Their strategic role was to defend the Soviet ballistic missile submarine bastions against incursions by Western attack submarines, forming the flagships of an ASW task force.

== Construction and service ==
Leningrad was laid down at the Black Sea Shipyard in Nikolayev with yard number 702 on 15 January 1965, launched on 31 July 1966, added to the list of ships of the Soviet Navy on 24 January 1967, and entered service on 2 June 1969. She became part of the Black Sea Fleet on 9 July of that year. Between 1 and 31 May 1970, 1 December 1971 and 30 June 1972, and 15 June and 6 December 1974 she cruised in the Mediterranean Sea to support Egyptian forces.

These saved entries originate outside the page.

(* ===== verification/CtrlNs.v ===== *)
(** The I/O control requests that create, delete and list namespaces and change the
    configuration: what they do, and that every request is safe. *)
From S2P Require Import Prelude NvmeSpec Kernel Config Storage State Shm IoCmd Pdo Bus CtrlDev CtrlSafe.
Open Scope Z_scope.
Open Scope c_scope.

Section CtrlNs.
Context {W : WinKernel} {F : WdfFramework}.

(** ** One controller of the list *)

Definition child_set (i : nat) (p : VNVME_PDO_CONTEXT) (s : CtrlState) : CtrlState :=
  s <| ct_bus ::= fun b => b <| bs_children ::= <[i := p]> |> |>.
Definition ns_set (slot : nat) (ns : VNVME_NAMESPACE) (p : VNVME_PDO_CONTEXT) : VNVME_PDO_CONTEXT :=
  p <| pdo_Namespaces ::= <[slot := ns]> |>.
Abbreviation child s i := (bs_children (ct_bus s) !! i).

Lemma child_set_twice i p q s : child_set i p (child_set i q s) = child_set i p s.
Proof. destruct s as [[d fb ch h c t k] m]. unfold child_set. unset. by rewrite list_insert_insert_eq. Qed.

Lemma child_set_get i p q s : child s i = Some q -> child (child_set i p s) i = Some p.
Proof. intros H. apply list_lookup_insert_eq, lookup_lt_is_Some. eauto. Qed.

Lemma ns_set_twice slot ns ns' p : ns_set slot ns (ns_set slot ns' p) = ns_set slot ns p.
Proof. destruct p. unfold ns_set. unset. by rewrite list_insert_insert_eq. Qed.

Lemma ns_set_get slot ns p :
  (slot < length (pdo_Namespaces p))%nat -> arr_get (pdo_Namespaces (ns_set slot ns p)) (Z.of_nat slot) = Some ns.
Proof. intros H. unfold arr_get. rewrite (proj2 (Z.ltb_ge _ _)), Nat2Z.id by lia. by apply list_lookup_insert_eq. Qed.

Lemma child_update_run i f p s : child s i = Some p -> child_update i f s = Ok (tt, child_set i (f p) s).
Proof.
  intros H. unfold child_update, modify, child_set. destruct s as [[d fb ch h c t k] m]. cbn in H. unset. do 4 f_equal.
  rewrite list_insert_alter. apply list_alter_ext; [|done]. intros x Hx. congruence.
Qed.

Lemma child_ns_update_run i slot f p ns s :
  child s i = Some p -> arr_get (pdo_Namespaces p) (Z.of_nat slot) = Some ns ->
  child_ns_update i (Z.of_nat slot) f s = Ok (tt, child_set i (ns_set slot (f ns) p) s).
Proof.
  intros H Hns. unfold child_ns_update. rewrite bind_get, (bind_opt _ _ _ _ H).
  pose proof (arr_get_lt _ _ _ Hns). erewrite bind_opt by (unfold upd_nth; rewrite Hns; cbn; by rewrite arr_set_Some).
  rewrite Nat2Z.id. by rewrite (child_update_run _ _ _ _ H).
Qed.

Lemma filter_Forall {A} (P : A -> Prop) `{!forall x, Decision (P x)} (l : list A) : Forall P l -> filter P l = l.
Proof. induction 1 as [|x l Hx Hl IH]; [done|]. by rewrite filter_cons_True, IH. Qed.

(** ** The invariant after a change of one namespace *)

Lemma active_insert (l : list VNVME_NAMESPACE) slot old new :
  l !! slot = Some old ->
  (length (filter (fun ns => ns_Active ns = true) (<[slot := new]> l)) + Nat.b2n (ns_Active old) =
   length (filter (fun ns => ns_Active ns = true) l) + Nat.b2n (ns_Active new))%nat.
Proof.
  intros H. pose proof (lookup_lt_Some _ _ _ H) as Hlt. rewrite insert_take_drop by done.
  replace (filter (fun ns => ns_Active ns = true) l) with (filter (fun ns => ns_Active ns = true) (take slot l ++ old :: drop (S slot) l))
    by (by rewrite take_drop_middle).
  rewrite !filter_app, !length_app.
  destruct (ns_Active old) eqn:Ho, (ns_Active new) eqn:Hn;
    rewrite ?(filter_cons_True _ old), ?(filter_cons_True _ new), ?(filter_cons_False _ old), ?(filter_cons_False _ new) by congruence; cbn; lia.
Qed.

Lemma child_inv_slot p slot old new n :
  child_inv p -> pdo_Namespaces p !! slot = Some old -> ns_inv slot new ->
  n + Z.b2z (ns_Active old) = pdo_NamespaceCount p + Z.b2z (ns_Active new) ->
  child_inv ((ns_set slot new p) <| pdo_NamespaceCount := n |>).
Proof.
  intros [Hshape Hq Hc Hns] Hold Hnew Hn. split; [|done| |].
  - destruct Hshape as (H1 & H2 & H3 & H4). split_and!; [done..|]. cbn. by rewrite length_insert.
  - unfold active_namespaces in *. cbn. pose proof (active_insert _ _ _ new Hold). rewrite Hc in Hn.
    destruct (ns_Active old), (ns_Active new); cbn in *; lia.
  - intros i ns. cbn. intros [(<- & <- & _)|(? & ?)]%list_lookup_insert_Some; [done|by apply Hns].
Qed.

Between 4 August and 14 October 1974 she was the flagship for the detachment of ships in the Suez Canal mine clearance operation. Between August and November 1984 she participated in minesweeping operations in the Red Sea, the Bab-el-Mandeb, and the Gulf of Aden. Between 31 May and 7 June 1990 she participated in short anti-submarine search exercises in the Mediterranean.

Leningrad participated in the rescue operations for the in the North Atlantic between February and March 1972. In honor of the 50th anniversary of the founding of the Soviet Union, the helicopter carrier was awarded an honorary jubilee badge by the Central Committee of the Communist Party of the Soviet Union and the Presidium of the Supreme Soviet. She made visits to Dakar between 19 and 23 November 1974, Split between 14 and 19 October 1976, Algiers between 27 September and 1 October 1981, and Havana between 26 and 30 March 1984. Between 12 May 1977 and 6 October 1978 and from 3 February 1986 to 11 December 1987 she was refitted at Sevmorzavod.

With a hunting group, she was awarded the 1989 prize of the Commander-in-Chief of the Soviet Navy in the anti-aircraft category. On 24 June 1991 the helicopter carrier was removed from the navy after being transferred for disarmament and scrapping. On 5 December the crew was disbanded and on 24 August 1995 she was towed from Sevastopol to India for scrapping.